Move the sliders, then re-run the cell below. Pick coordinates that are each individually plausible (CPU 30–90, network 50–800) but break the correlation — high CPU with low network, or vice versa — and watch the score.

cpu_input = Kino.Input.range("suspicious CPU %", min: 20.0, max: 95.0, default: 88.0, step: 1.0)
net_input = Kino.Input.range("suspicious network kbps", min: 0.0, max: 900.0, default: 150.0, step: 10.0)
Kino.Layout.grid([cpu_input, net_input], columns: 2)
my_cpu = Kino.Input.read(cpu_input)
my_net = Kino.Input.read(net_input)
my_score = Novelty.score(model, [my_cpu, my_net])

verdict = if my_score > threshold, do: "NOVEL — would alert", else: "within habits"
IO.puts("point (#{my_cpu}, #{my_net}) -> score #{Float.round(my_score, 2)}  [#{verdict}]")

More than two metrics

Two metrics make a nice picture, but the method shines with many. Here is a four-metric device: CPU, temperature, network, and memory, all coupled to a shared load plus their own quirks (temperature lags CPU; memory drifts more independently). We fit, then score a healthy point and a correlation-breaking one.

:rand.seed(:exsss, {4, 4, 4})

four =
  for _ <- 1..400 do
    load = :rand.normal()
    cpu = 50.0 + 18.0 * load + 4.0 * :rand.normal()
    temp = 45.0 + 8.0 * load + 1.5 * :rand.normal()
    net = 400.0 + 150.0 * load + 60.0 * :rand.normal()
    mem = 60.0 + 6.0 * load + 5.0 * :rand.normal()
    [cpu, temp, net, mem]
  end

model4 = Novelty.fit(four)

healthy4 = [68.0, 53.0, 550.0, 66.0]
broken4 = [85.0, 47.0, 120.0, 62.0]

IO.puts("4-metric score, healthy busy device : #{Float.round(Novelty.score(model4, healthy4), 2)}")
IO.puts("4-metric score, hot CPU + idle net  : #{Float.round(Novelty.score(model4, broken4), 2)}")

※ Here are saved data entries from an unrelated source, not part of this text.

Lemma failed_submission_leaves_no_order_witness :
  fst busy = Err AccountBusyError /\ order_tables (snd busy) = order_tables (core_on two_pending).
Proof.
  split; [vm_compute; reflexivity|].
  apply (failed_submission_leaves_no_order no_fault sample_fp lost_response None (request 100 "A1")
    fresh_ids at_half_past at_half_past (at_ 1) (at_ 1) (at_ 2) (core_on two_pending) AccountBusyError).
  vm_compute. reflexivity.
Defined.

Abbreviation entered :=
  (Coordinator.submit no_fault sample_fp lost_response None (request 100 "A1") true fresh_ids at_half_past at_half_past (at_ 1)
    (at_ 1) (at_ 2) (core_on idle_db)).

Lemma successful_submission_is_durable_witness :
  exists o, o ∈ orders (store (snd entered)) /\ o_order_id o = "o9" /\ o_account_id o = "A1".
Proof.
  destruct (successful_submission_is_durable no_fault hash sample_fp lost_response None (request 100 "A1")
    true fresh_ids at_half_past at_half_past (at_ 1) (at_ 1) (at_ 2) (core_on idle_db) fresh_ids (snd entered) idle_db)
    as (_ & _ & o & Ho & Ek & _ & _ & Ea).
  - reflexivity.
  - vm_compute. reflexivity.
  - exists o. auto.
Defined.

(** The process stops while the message of the order is being dispatched. *)
Definition interrupted : list writer_op := [submit 100 "A1" "1"; OpClaim (at_ 1) None None].
Abbreviation recovered := (recover (at_ 2) (core_on interrupted)).
Definition no_report : RecoveryReport := mk_RecoveryReport [] [] [] [] [].

Lemma recovery_blocks_ambiguous_orders_witness :
  fst (can_enter_order (c_gate (snd recovered)) "DERIV" "A2") = false.
Proof.
  apply (proj2 (recovery_blocks_ambiguous_orders no_fault hash (at_ 2) (core_on interrupted)
    (match fst recovered with Ok r => r | Err _ => no_report end) (snd recovered) interrupted
    ltac:(reflexivity) ltac:(vm_compute; reflexivity))).
  exists (order_at 0 (store (snd recovered))). split; [|split].
  - apply order_at_elem. vm_compute. lia.
  - vm_compute. reflexivity.
  - intros [E _]. vm_compute in E. discriminate.
Defined.

(** A recovery in its second step, stored with the fingerprint ["f1"]. *)
Definition row_in_recovery : DigitRuntime :=
  mk_DigitRuntime "f1" "USD" true 3 4 (dec_of_Z 60) (-300) 2 2 (Some "R_100") 300 None None None "" None.
Definition core_in_recovery : core :=
  mk_core idle_ledger (health_gate_init None)
    (mk_writer (empty_db <| digit_risk_runtime := Some row_in_recovery |>) false).
Definition policy_with (fp : string) : DigitPolicy := mk_DigitPolicy fp "USD" true 3 4 (dec_of_Z 60).

Lemma startup_keeps_the_sequence_witness :
  exists c' row', configure_digit_risk_runtime_for_startup (policy_with "f1") (at_ 1) core_in_recovery = (Ok tt, c') /\
    digit_risk_runtime (store c') = Some row' /\ sequence_of row' = sequence_of row_in_recovery /\
    order_tables c' = order_tables core_in_recovery.
Proof. apply startup_keeps_the_sequence; reflexivity. Defined.

Lemma changed_fingerprint_drops_the_sequence_witness :
  (exists c', configure_digit_risk_runtime_for_startup (policy_with "f2") (at_ 1) core_in_recovery =
     (Err (PersistenceError "DIGIT_MARTINGALE_SEQUENCE_ACTIVE_WITH_EXPOSURE"), c')) \/
  (exists c' row', configure_digit_risk_runtime_for_startup (policy_with "f2") (at_ 1) core_in_recovery = (Ok tt, c') /\
     digit_risk_runtime (store c') = Some row' /\
     dr_martingale_step row' = 0 /\ dr_cumulative_sequence_loss_minor row' = 0 /\
     dr_consecutive_losses row' = 0 /\ dr_cooldown_started_at row' = None).
Proof.
  apply (changed_fingerprint_drops_the_sequence (policy_with "f2") (at_ 1) core_in_recovery row_in_recovery);
    [reflexivity|discriminate|reflexivity].
Defined.

(** ** An event that overtakes the dispatch result

    The broker's ACCEPTED event is applied while the message is still DISPATCHING,
    then the process stops: the recovery cannot move the order to UNKNOWN, raises,
    and the core does not start. *)
Definition overtaken : list writer_op :=
  interrupted ++ [OpNormalizedEvent (event "e1" "1" EX_ACCEPTED 1 100 None) (at_ 1)].

Example overtaken_dispatch_blocks_recovery :
  o_state (order_at 0 (db_after no_fault hash overtaken)) = ACCEPTED /\
  fst (recover (at_ 2) (core_on overtaken)) = Err InvalidOrderTransition.
Proof. vm_compute. auto. Qed.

The healthy busy point scores low — every metric high together is the habit. The broken point — high CPU but cool and quiet — scores high, because it violates the couplings even though each value is plausible alone. The cost is O(n_metrics²) per score: a 4×4 table here, trivially a 50×50 table for the tens of metrics a real device watches.

Honest caveats

  • It learns straight-line habits only. Mahalanobis captures linear correlations — cigars, not bananas. If normal behavior curves (e.g. memory normal only at low and high load but not in between), this misses it. Curved/nonlinear normality is the Isolation Forest’s job (notebook 08).
  • It needs a healthy history to fit — a few hundred windows, and at least n_metrics + 1 of them for a full-rank covariance.
  • A fitted model goes stale when the device’s legitimate behavior changes (a firmware update shifts the habits). Refit on a schedule, or after an accepted change point from MobiusSmarts.Detect.Changepoint (notebook 05). A stale model alarms on the new-normal.

It is the only cross-metric detector in the stack — every sibling watches one metric at a time. Run it alongside them: they guard the rectangle, it guards the diagonal.